New Slab (新長型大廈) is a design of residential block of public housing estate in Hong Kong, and the successor to the Old Slab design. It is a modification of the Old Slab design. They were built between 1986 and 1991. In public housing estates, it is typically built alongside Trident blocks.

== Overview ==
In 1984, the Hong Kong Housing Authority announced that a new design called "New Slab" would replace the Old Slab. In design, the units are more uniform compared to Old Slab blocks. The new blocks only provide units with one particular size. Some even have subdivided units. For example, a subdivided unit goes by numerical order, like 1 and 2. There is no balcony and kitchen. A unit area of this size is around 121 sq ft.

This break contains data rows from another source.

Lemma itype_arithmetic_witness :
  let model := mkState small_intreg 0 tt in
  RegisterFile_ok (intreg model) /\
  InstructionADDI_execute (mkI 3 1 (Immediate.mk 12 true false (-2040))) model =
    (Ok tt,
     mkState (RegisterFile.with_updates small_intreg [TraceRegister.mk 3 (-2048)]) 0 tt).
Proof.
  cbv zeta. split; [exact small_intreg_ok |].
  destruct (itype_arithmetic (mkI 3 1 (Immediate.mk 12 true false (-2040)))
              (mkState small_intreg 0 tt)
              (Register.mk 32 false (-8)) (Register.mk 32 false 0)
              small_intreg_ok eq_refl eq_refl)
    as (Haddi & _).
  exact Haddi.
Defined.

Lemma wrap_bit (bits : Z) (c : bool) :
  2 <= bits -> wrap bits (if c then 1 else 0) = if c then 1 else 0.
Proof.
  intros Hb. apply wrap_small; [lia |].
  assert (2 ^ 1 <= 2 ^ (bits - 1)) by (apply Z.pow_le_mono_r; lia).
  change (2 ^ 1) with 2 in *. destruct c; lia.
Qed.

(** X20. The set-less-than instructions.  On a state whose register
    file satisfies the invariant with a width of at least two bits,
    with the source registers designating [a] and [b] and [rd]
    designating [d]: slt, sltu, slti and sltiu return normally and
    append the single pending write (rd, 1) when their comparison holds
    and (rd, 0) otherwise (nothing when [d] is immutable).  slt and slti
    compare signed values; sltu compares the two registers modulo
    [2^bits]; sltiu compares the register modulo [2^bits] with the
    immediate's signed value, so with a negative immediate it always
    writes 0. *)
Theorem set_less_than {Mem : Type} (r : InstructionRType) (i : InstructionIType)
  (model : State Mem) (a b d a' d' : Register.t) :
  RegisterFile_ok (intreg model) ->
  2 <= RegisterFile.bits (intreg model) ->
  RegisterFile.getitem (intreg model) (r_rs1 r) = Ok a ->
  RegisterFile.getitem (intreg model) (r_rs2 r) = Ok b ->
  RegisterFile.getitem (intreg model) (r_rd r) = Ok d ->
  RegisterFile.getitem (intreg model) (i_rs1 i) = Ok a' ->
  RegisterFile.getitem (intreg model) (i_rd i) = Ok d' ->
  let m := 2 ^ RegisterFile.bits (intreg model) in
  let bit (c : bool) := if c then 1 else 0 in
  InstructionSLT_execute r model =
    written model (r_rd r) d (bit (Register.value a <? Register.value b)) /\
  InstructionSLTU_execute r model =
    written model (r_rd r) d
      (bit (Register.value a mod m <? Register.value b mod m)) /\
  InstructionSLTI_execute i model =
    written model (i_rd i) d'
      (bit (Register.value a' <? Immediate.value (i_imm i))) /\
  InstructionSLTIU_execute i model =
    written model (i_rd i) d'
      (bit (Register.value a' mod m <? Immediate.value (i_imm i))) /\
  (Immediate.value (i_imm i) < 0 ->
   InstructionSLTIU_execute i model = written model (i_rd i) d' 0).
Proof.
  intros Hok H2 Ha Hb Hd Ha' Hd' m bit.
  destruct (ok_register model _ a Hok Ha) as (Hba & _).
  destruct (ok_register model _ b Hok Hb) as (Hbb & _).
  destruct (ok_register model _ a' Hok Ha') as (Hba' & _).
  assert (Hsel : forall (c : bool) rd dd,
             RegisterFile.getitem (intreg model) rd = Ok dd ->
             (if c then intreg_setitem model rd (OInt 1)
              else intreg_setitem model rd (OInt 0))
             = written model rd dd (bit c)).
  { intros c rd dd Hdd.
    destruct c; rewrite (intreg_setitem_written model rd dd) by assumption;
      simpl; [rewrite (wrap_bit _ true H2) | rewrite (wrap_bit _ false H2)];
      reflexivity. }
  unfold InstructionSLT_execute, InstructionSLTU_execute, InstructionSLTI_execute,
    InstructionSLTIU_execute, attempt, Register.lt.
  rewrite Ha, Hb, Ha'. simpl.
  rewrite !unsigned_mod by lia. rewrite Hba, Hbb, Hba'. fold m.
  rewrite !(Hsel _ _ d), !(Hsel _ _ d') by assumption.
  repeat split.
  intros Hneg.
  pose proof (Z.mod_pos_bound (Register.value a') m
                ltac:(subst m; apply Z.pow_pos_nonneg; lia)) as Hm.
  destruct (Z.ltb_spec (Register.value a' mod m) (Immediate.value (i_imm i)));
    [lia | reflexivity].
Qed.
(** * Ridelink MCP: routing service and route API, verified against their specification

    A shallow embedding of the class [RoutingService] (the second module of
    [src/services/orderService.ts], which the API imports as
    [@/services/routingService]) and of the tracking handler of
    [src/api/routes.ts].

    - JavaScript numbers are IEEE 754 binary64 values: Rocq's primitive
      [float], with its arithmetic and its comparisons ([<?] is false as soon
      as one side is NaN, as [<] is in JavaScript).
    - [Math.sin], [Math.cos] and [Math.atan2] are implementation-approximated
      in ECMAScript: they are parameters of the development (section
      variables).  [Math.sqrt] is the correctly rounded square root.
    - The Prisma record store, the clock, [Math.random] and the HTTP client are
      the outside world: a [World] value threaded through a state-and-exception
      monad.
    - Logging ([logger.info], [logger.error]) has no effect on results and is
      left out. *)

From Stdlib Require Import ZArith Floats Uint63 Lia Permutation.
From stdpp Require Import base option list strings gmap.

Set Warnings "-inexact-float".

Local Open Scope Z_scope.
Local Open Scope float_scope.

(** ** JavaScript numbers *)

Module Js.

Definition number := float.

Definition isNaN (x : number) : bool := negb (x =? x).

(** Truthiness of a number: [0], [-0] and [NaN] are falsy. *)
Definition truthy (x : number) : bool := negb (x =? 0) && negb (isNaN x).

(** An integer (an array index or a length) as a number. *)
Definition of_Z (z : Z) : number :=
  if (z <? 0)%Z then - PrimFloat.of_uint63 (Uint63.of_Z (- z))
  else PrimFloat.of_uint63 (Uint63.of_Z z).

Definition of_nat (n : nat) : number := of_Z (Z.of_nat n).

Definition PI : number := 3.141592653589793.

Definition two52 : number := 4503599627370496.
Lemma end_value (s s1 : scanner) (w0 : walk) (c : ascii) (i : Z) (op : opcode) :
  settled (parseState s) w0 -> err s = None -> endTop s = false ->
  do_stateEndValue s c = (s1, op) -> err s1 = None ->
  op <> scanContinue /\ op <> scanError /\ exists w1, structural w0 op c i = Some w1 /\ agree s1 w1.
Proof.
  intros [Hlit Hset] Herr Htop Hstep Herr1. unfold do_stateEndValue in Hstep.
  destruct (parseState s) as [| p outer] eqn:Hps.
  - destruct (frames w0) as [| f fs] eqn:Hfs; [| contradiction]. destruct Hset as [v Hv].
    unfold do_stateEndTop in Hstep. destruct (isSpace c); cbn [negb] in Hstep.
    + inversion Hstep; subst. repeat split; try discriminate.
      exists w0. split; [reflexivity |]. now apply agree_done with (v := v).
    + inversion Hstep; subst. discriminate Herr1.
  - destruct (frames w0) as [| f fs] eqn:Hfs; [contradiction |]. destruct Hset as [Hrecv Houter].
    destruct (isSpace c).
    { inversion Hstep; subst. repeat split; try discriminate.
      exists w0. split; [reflexivity |].
      now apply agree_received with (p := p) (outer := outer) (f := f) (fs := fs). }
    assert (Hpop : forall (v : value),
               exists w1, deliver v {| literal := None; frames := fs; top := top w0 |} = Some w1
                          /\ agree (popParseState s) w1).
    { intros v.
      destruct (deliver_value outer {| literal := None; frames := fs; top := top w0 |} v eq_refl Houter)
        as (w1 & Hw1 & Hlit1 & Hset1).
      exists w1. split; [exact Hw1 |]. unfold popParseState. cbn. rewrite Hps. cbn.
      destruct outer as [| p' outer'].
      - destruct (frames w1) eqn:Hf1; [| contradiction]. destruct Hset1 as [v1 Hv1].
        now apply agree_done with (v := v1).
      - destruct (frames w1) as [| f1 fs1] eqn:Hf1; [contradiction |]. destruct Hset1 as [Hr1 Ho1].
        now apply agree_received with (p := p') (outer := outer') (f := f1) (fs := fs1). }
    destruct p, f as [off ms [k |] | off items]; try contradiction.
    + destruct (isc c ":") eqn:Hc; [| inversion Hstep; subst; discriminate Herr1].
      inversion Hstep; subst. repeat split; try discriminate.
      exists w0. split; [reflexivity |].
      apply agree_value; cbn; try assumption; try reflexivity.
      rewrite Hfs. constructor; [exact I | assumption].
    + destruct (isc c ",") eqn:Hc.
      { inversion Hstep; subst. repeat split; try discriminate.
        exists w0. split; [reflexivity |].
        apply agree_key with (p := parseObjectKey) (outer := outer) (f := InObject off ms None) (fs := fs);
          cbn; auto. }
      destruct (isc c "}") eqn:Hc2; [| inversion Hstep; subst; discriminate Herr1].
      inversion Hstep; subst. repeat split; try discriminate.
      cbn [structural]. rewrite Hfs. apply Hpop.
    + destruct (isc c ",") eqn:Hc.
      { inversion Hstep; subst. repeat split; try discriminate.
        exists w0. split; [reflexivity |].
        apply agree_value; cbn; try assumption; try reflexivity.
        rewrite Hps, Hfs. constructor; [exact I | assumption]. }
      destruct (isc c "]") eqn:Hc2; [| inversion Hstep; subst; discriminate Herr1].
      inversion Hstep; subst. repeat split; try discriminate.
      cbn [structural]. rewrite Hfs. apply Hpop.
Qed.

Lemma react_settled (w : walk) (op : opcode) (c : ascii) (i : Z) :
  literal w = None -> op <> scanContinue -> op <> scanError ->
  react w op c i = structural w op c i.
Proof.
  intros Hlit Hc He. unfold react, end_literal. rewrite Hlit.
  destruct op; try reflexivity; contradiction.
Qed.

Lemma react_end (w w0 : walk) (item : list ascii) (v : value) (op : opcode) (c : ascii) (i : Z) :
  literal w = Some item -> literal_value (rev item) i = Some v ->
  deliver v {| literal := None; frames := frames w; top := top w |} = Some w0 ->
  op <> scanContinue -> op <> scanError ->
  react w op c i = structural w0 op c i.
Proof.
  intros Hlit Hv Hd Hc He. unfold react, end_literal. rewrite Hlit, Hv, Hd.
  destruct op; try reflexivity; contradiction.
Qed.

Lemma pushed (s s1 : scanner) (c : ascii) (p : parse_state) (ok op : opcode) :
  pushParseState s c p ok = (s1, op) -> err s1 = None -> err s = None ->
  op = ok /\ step s1 = step s /\ endTop s1 = endTop s /\ parseState s1 = p :: parseState s.
Proof.
  unfold pushParseState. intros H Herr1 Herr.
  destruct (_ <=? maxNestingDepth); inversion H; subst; cbn in *; [auto | discriminate].
Qed.
(** The cleaned buffer is the lead followed by the unmarked blocks. *)
Lemma cleaned_is_lead_and_kept (data : list byte) (fo : option (list (list byte))) :
  remove_files_from_archive data (find_all_mdmd_patterns data) fo =
    firstn (hd (length data) (find_all_mdmd_patterns data)) data ++
    concat (map (fun se => slice data (fst se) (snd se))
              (filter (fun se => negb (span_marked data (effective fo) se))
                      (block_spans data (find_all_mdmd_patterns data)))).
Proof.
  apply remove_keeps_unmarked; [apply find_all_sorted|apply find_all_bounded].
Qed.

Lemma blocks_of_cleaned (data : list byte) (fo : option (list (list byte))) :
  blocks_of (remove_files_from_archive data (find_all_mdmd_patterns data) fo) =
    map (fun se => slice data (fst se) (snd se))
        (filter (fun se => negb (span_marked data (effective fo) se))
                (block_spans data (find_all_mdmd_patterns data))).
Proof.
  rewrite cleaned_is_lead_and_kept. apply blocks_of_blocks.
  - apply lead_has_no_signature.
  - apply kept_blocks_clean.
Qed.

Lemma filter_map_comm {A B : Type} (g : A -> B) (f : B -> bool) (l : list A) :
  filter f (map g l) = map g (filter (fun x => f (g x)) l).
Proof.
  induction l as [|x l IH]; simpl; auto. destruct (f (g x)); simpl; congruence.
Qed.
(** The break state after an attempt ([record_attempt], "Update break
    state"). *)
Definition break_state_after_attempt (bs : BreakState) (is_correct : bool)
    (error_type : option string) : BreakState :=
  if is_correct then
    {| session_start_time := session_start_time bs;
       last_break_suggestion := last_break_suggestion bs;
       last_break_taken := last_break_taken bs;
       breaks_taken := breaks_taken bs;
       break_cooldown_minutes := break_cooldown_minutes bs;
       consecutive_errors := 0;
       post_break_warmup := false;
       error_severity_trend := error_severity_trend bs |}
  else
    let severity := dict_get ERROR_SEVERITY error_type 2 in
    let trend := (error_severity_trend bs ++ [severity])%list in
    {| session_start_time := session_start_time bs;
       last_break_suggestion := last_break_suggestion bs;
       last_break_taken := last_break_taken bs;
       breaks_taken := breaks_taken bs;
       break_cooldown_minutes := break_cooldown_minutes bs;
       consecutive_errors := consecutive_errors bs + 1;
       post_break_warmup := post_break_warmup bs;
       error_severity_trend :=
         if 10 <? len trend then slice_from trend (-10) else trend |}.

Definition with_break_state (ts : TopicState) (bs : BreakState) : TopicState :=
  {| mastery_level := mastery_level ts;
     attempt_history := attempt_history ts;
     trajectory := trajectory ts;
     misconceptions := misconceptions ts;
     zpd := zpd ts;
     productive_failures := productive_failures ts;
     break_state := bs |}.

Definition with_misconceptions (ts : TopicState) (ms : list Misconception)
    : TopicState :=
  {| mastery_level := mastery_level ts;
     attempt_history := attempt_history ts;
     trajectory := trajectory ts;
     misconceptions := ms;
     zpd := zpd ts;
     productive_failures := productive_failures ts;
     break_state := break_state ts |}.

Definition with_topics (p : LearnerProfile) (t : gmap string TopicState)
    : LearnerProfile :=
  {| learner_id := learner_id p; session_count := session_count p;
     topics := t; topic_graphs := topic_graphs p;
     session_history := session_history p |}.

(** The tools that change the persisted documents.  The dict a tool returns
    is not modelled, only what it saves. *)
Inductive Operation : Type :=
| StartSession (id topic : string)
| RecordAttempt (id topic question learner_ans correct_ans : string)
    (correct : bool) (etype estep bloom : option string)
| GetAssessment (id topic : string)
| GetLearnerProfile (id : string)
| UpdateTopicMastery (id topic : string) (level : Q)
| RecordMisconception (id topic descr : string)
| ResolveMisconception (id topic descr : string)
| StoreTopicGraph (id topic : string) (prereqs : gmap string (list string))
| AddTopics (id : string) (names : list string)
| DeleteTopic (id topic : string)
| RecordBreak (id topic : string) (duration_minutes : option Z)
| EndSession (id : string)
| AppDeleteTopic (id topic : string).

Definition is_override (op : Operation) : bool :=
  match op with
  | UpdateTopicMastery _ _ _ => true
  | _ => false
  end.

Section ToolLayer.

(** [str.strip] and [str.lower] of Python. *)
Variable str_strip : string -> string.
Variable str_lower : string -> string.

(** The readings of [datetime.now().isoformat()], in call order. *)
Variable now_iso : nat -> string.

Variable fromisoformat : string -> Res datetime.

(** [rebuild_unified_graph] of learner_model.py, which the tool layer
    imports and whose definition is not part of the sources at hand; it
    works on the profile in place. *)
Variable rebuild_unified_graph : LearnerProfile -> LearnerProfile.

(** The documents and the number of clock readings made so far. *)
Definition World : Type := gmap string LearnerProfile * nat.

Definition _normalize_topic (topic : string) : string :=
  replace_char "-"%char "_"%char
    (replace_char " "%char "_"%char (str_lower (str_strip topic))).

Definition topic_or_new (p : LearnerProfile) (topic : string) : TopicState :=
  default TopicState_default (topics p !! topic).

Definition start_session (id topic : string) (w : World) : World :=
  let '(store, k) := w in
  let topic := _normalize_topic topic in
  let profile := load_learner store id in
  let count := session_count profile + 1 in
  let ts := topic_or_new profile topic in
  let bs := break_state ts in
  let ts' :=
    with_break_state ts
      {| session_start_time := Some (now_iso k);
         last_break_suggestion := last_break_suggestion bs;
         last_break_taken := last_break_taken bs;
         breaks_taken := breaks_taken bs;
         break_cooldown_minutes := break_cooldown_minutes bs;
         consecutive_errors := 0;
         post_break_warmup := false;
         error_severity_trend := [] |} in
  let summary :=
    {| session_number := count; ss_topic := topic;
       start_time := now_iso (S k); end_time := None;
       attempts_count := 0; correct_count := 0;
       mastery_start := mastery_level ts'; mastery_end := 0;
       ss_breaks_taken := 0 |} in
  (save_learner store
     {| learner_id := learner_id profile; session_count := count;
        topics := <[topic := ts']> (topics profile);
        topic_graphs := topic_graphs profile;
        session_history := (session_history profile ++ [summary])%list |},
   S (S k)).

Definition record_attempt (id topic question learner_ans correct_ans : string)
    (correct : bool) (etype estep bloom : option string) (w : World)
    : World :=
  let '(store, k) := w in
  let topic := _normalize_topic topic in
  let profile := load_learner store id in
  let ts := topic_or_new profile topic in
  let attempt :=
    {| question_id := question; learner_answer := learner_ans;
       correct_answer := correct_ans; is_correct := correct;
       error_type := etype; error_step := estep; bloom_level := bloom;
       timestamp := now_iso k |} in
  let history := (attempt_history ts ++ [attempt])%list in
  let bs := break_state_after_attempt (break_state ts) correct etype in
  let failures :=
    if detect_productive_failure attempt then productive_failures ts + 1
    else productive_failures ts in
  match compute_trajectory history 5 with
  | Raise _ => (store, S k)
  | Ok traj =>
      let ts1 :=
        {| mastery_level := mastery_level ts; attempt_history := history;
           trajectory := traj; misconceptions := misconceptions ts;
           zpd := zpd ts; productive_failures := failures;
           break_state := bs |} in
      match compute_mastery ts1 10 with
      | Raise _ => (store, S k)
      | Ok m =>
          let ts2 :=
            {| mastery_level := m; attempt_history := history;
               trajectory := traj; misconceptions := misconceptions ts;
               zpd := zpd ts; productive_failures := failures;
               break_state := bs |} in
          let note (s : SessionSummary) :=
            {| session_number := session_number s; ss_topic := ss_topic s;
               start_time := start_time s; end_time := end_time s;
               attempts_count := attempts_count s + 1;
               correct_count :=
                 if correct then correct_count s + 1 else correct_count s;
               mastery_start := mastery_start s; mastery_end := m;
               ss_breaks_taken := ss_breaks_taken s |} in
          (save_learner store
             {| learner_id := learner_id profile;
                session_count := session_count profile;
                topics := <[topic := ts2]> (topics profile);
                topic_graphs := topic_graphs profile;
                session_history := update_last note (session_history profile) |},
           S k)
      end
  end.

(** [max(0.0, min(1.0, mastery_level))] *)
Definition clamp_unit (x : Q) : Q :=
  let m := if Qlt_le_dec x 1 then x else 1%Q in
  if Qlt_le_dec 0 m then m else 0%Q.

Definition update_topic_mastery (id topic : string) (level : Q) (w : World)
    : World :=
  let '(store, k) := w in
  let topic := _normalize_topic topic in
  let profile := load_learner store id in
  let ts := topic_or_new profile topic in
  let ts' :=
    {| mastery_level := clamp_unit level;
       attempt_history := attempt_history ts; trajectory := trajectory ts;
       misconceptions := misconceptions ts; zpd := zpd ts;
       productive_failures := productive_failures ts;
       break_state := break_state ts |} in
  (save_learner store (with_topics profile (<[topic := ts']> (topics profile))),
   k).

(** The first misconception of the same description, seen again at [now]. *)
Fixpoint observe_again (now descr : string) (ms : list Misconception)
    : option (list Misconception) :=
  match ms with
  | [] => None
  | m :: ms' =>
      if String.eqb (str_lower (description m)) (str_lower descr) then
        Some ({| description := description m;
                 times_observed := times_observed m + 1;
                 resolved := false;
                 first_seen := first_seen m;
                 last_seen := now |} :: ms')
      else option_map (cons m) (observe_again now descr ms')
  end.

Definition record_misconception (id topic descr : string) (w : World)
    : World :=
  let '(store, k) := w in
  let topic := _normalize_topic topic in
  let profile := load_learner store id in
  let ts := topic_or_new profile topic in
  match observe_again (now_iso k) descr (misconceptions ts) with
  | Some ms =>
      (save_learner store
         (with_topics profile
            (<[topic := with_misconceptions ts ms]> (topics profile))),
       S k)
  | None =>
      let m :=
        {| description := descr; times_observed := 1; resolved := false;
           first_seen := now_iso k; last_seen := now_iso (S k) |} in
      (save_learner store
         (with_topics profile
            (<[topic := with_misconceptions ts
                          (misconceptions ts ++ [m])%list]>
               (topics profile))),
       S (S k))
  end.

Fixpoint mark_resolved (now descr : string) (ms : list Misconception)
    : option (list Misconception) :=
  match ms with
  | [] => None
  | m :: ms' =>
      if String.eqb (str_lower (description m)) (str_lower descr) then
        Some ({| description := description m;
                 times_observed := times_observed m;
                 resolved := true;
                 first_seen := first_seen m;
                 last_seen := now |} :: ms')
      else option_map (cons m) (mark_resolved now descr ms')
  end.
Lemma objects_without_id_are_dropped_witness :
  (unnamed_group ∉ unique_objects_of [unnamed_group] unnamed_group)
  ∧ merge_step ({[HStr "X"]}, [x_first]) anonymous
    = Returned ({[HStr "X"]}, [x_first])
  ∧ merge_step ({[HStr "X"]}, [x_first]) empty_id
    = Returned ({[HStr "X"]}, [x_first])
  ∧ truthy (raw_id x_first) = true.
Proof.
  destruct (objects_without_id_are_dropped parse Bundle writable)
    as (Hextract & _ & Hstep & Hmerged).
  split; [|split; [|split]].
  - by apply Hextract.
  - apply Hstep. by left.
  - apply Hstep. by right.
  - apply (Hmerged [file_c; file_d; canonical] "stix_full.json" [x_first]).
    + reflexivity.
    + left.
Defined.

End MergeExamples.

(** * Further properties of the code *)

(** ** The loader's report *)

Section LoaderReport.

Variable parse : json → exception + pyobj.

Lemma load_stix_data_returns file objs skipped :
  load_stix_data parse file = Returned (objs, skipped) →
  ∃ fields raw,
    file = ReadValue (JObj fields)
    ∧ py_iter (default (JArr []) (dict_get fields "objects")) = Returned raw
    ∧ objs = omap (kept parse) raw
    ∧ skipped = length (filter (λ obj, kept parse obj = None) raw).
Proof.
  destruct file as [e|[| | | | |fields]]; try done; [by destruct e|].
  cbn. destruct (py_iter _) as [raw| |] eqn:Hiter; [|done..]. cbn.
  rewrite load_loop_spec. intros [= <- <-]. by exists fields, raw.
Qed.

(** X1: The closing report accounts for every object: those returned and
    those skipped add up to the objects walked, and the objects returned
    are the kept ones in the order of the file. *)
Theorem load_stix_data_accounts_for_every_object file objs skipped :
  load_stix_data parse file = Returned (objs, skipped) →
  ∃ fields raw,
    file = ReadValue (JObj fields)
    ∧ py_iter (default (JArr []) (dict_get fields "objects")) = Returned raw
    ∧ length objs + skipped = length raw
    ∧ objs = omap (kept parse) raw.
Proof.
  intros (fields & raw & -> & Hiter & -> & ->)%load_stix_data_returns.
  exists fields, raw. do 2 (split; [done|]). split; [|done].
  rewrite skipped_count. pose proof (length_omap_kept parse raw). lia.
Qed.

(** X2: Only typed objects that carry a [type] leave the loader. An object
    that [parse] accepts without giving it a [type] attribute, as it does
    when it hands back the [dict] of a type it does not know, is not
    returned and is counted as skipped though parsing did not fail. *)
Theorem load_stix_data_returns_typed_objects file objs skipped :
  load_stix_data parse file = Returned (objs, skipped) →
  Forall (λ o, hasattr o "type" = true ∧ ∃ attrs extra, o = StixObj attrs extra)
         objs
  ∧ ∀ fields (raw : list json) obj parsed,
      file = ReadValue (JObj fields) →
      dict_get fields "objects" = Some (JArr raw) →
      obj ∈ raw → parse obj = inr parsed → hasattr parsed "type" = false →
      (parsed ∉ objs) ∧ 1 ≤ skipped.
Proof.
  intros Hload.
  destruct (load_stix_data_returns _ _ _ Hload)
    as (fields & raw & -> & Hiter & -> & ->).
  assert (Htyped : ∀ o, o ∈ omap (kept parse) raw → hasattr o "type" = true).
  { intros o (obj & _ & Hk)%list_elem_of_omap. by eapply kept_has_type. }
  split.
  - apply list.Forall_forall. intros o Ho. split; [by apply Htyped|].
    apply list_elem_of_omap in Ho as (obj & _ & Hk). by eapply kept_is_typed.
  - intros fields' raw' obj parsed [= <-] Hget Hin Hparse Hty.
    rewrite Hget in Hiter. injection Hiter as <-.
    split; [intros Ho%Htyped; congruence|].
    assert (Hobj : obj ∈ filter (λ obj, kept parse obj = None) raw').
    { apply list_elem_of_filter. split; [|done].
      unfold kept. by rewrite Hparse, Hty. }
    destruct (filter _ raw'); [by apply not_elem_of_nil in Hobj|cbn; lia].
Qed.

End LoaderReport.

Section LoaderReportExamples.

Import Sample.

Lemma load_stix_data_accounts_for_every_object_witness :
  ∃ fields raw,
    ReadValue (JObj two_objects_doc) = ReadValue (JObj fields)
    ∧ py_iter (default (JArr []) (dict_get fields "objects")) = Returned raw
    ∧ length [typed group_one] + 1 = length raw
    ∧ [typed group_one] = omap (kept parse) raw.
Proof.
  apply (load_stix_data_accounts_for_every_object parse
           (ReadValue (JObj two_objects_doc)) [typed group_one] 1).
  reflexivity.
Defined.

Lemma load_stix_data_returns_typed_objects_witness :
  Forall (λ o, hasattr o "type" = true ∧ ∃ attrs extra, o = StixObj attrs extra)
         [typed group_one]
  ∧ (Plain tactic ∉ [typed group_one]) ∧ 1 ≤ 1.
Proof.
  destruct (load_stix_data_returns_typed_objects parse
              (bundle_doc [group_one; tactic]) [typed group_one] 1 eq_refl)
    as [Hall Hskip].
  split; [exact Hall|].
  apply (Hskip [("type", JStr "bundle"); ("objects", JArr [group_one; tactic])]
           [group_one; tactic] tactic (Plain tactic));
    try reflexivity.
  apply list_elem_of_further, list_elem_of_here.
Defined.

End LoaderReportExamples.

The slab block at Kwai Fong Estate uses a special design unique to this place.

Typically, they are built as well with Trident 3 and 4 blocks (some with Trident 2 (click fourth option), Linear, and I Block) to balance the unit size at the estate. This is where a case where multiple types of blocks have to be built to make the ratio equal to one another. It also has its own disadvantages, like a lack of flexibility, shortened height (19, 20, or 22 stories), and location.

The first block to be completed was located at Heng On Estate, which began construction in October 1984 and completed in November 1986. The last block was completed in April 1991, located at Tak Tin Estate.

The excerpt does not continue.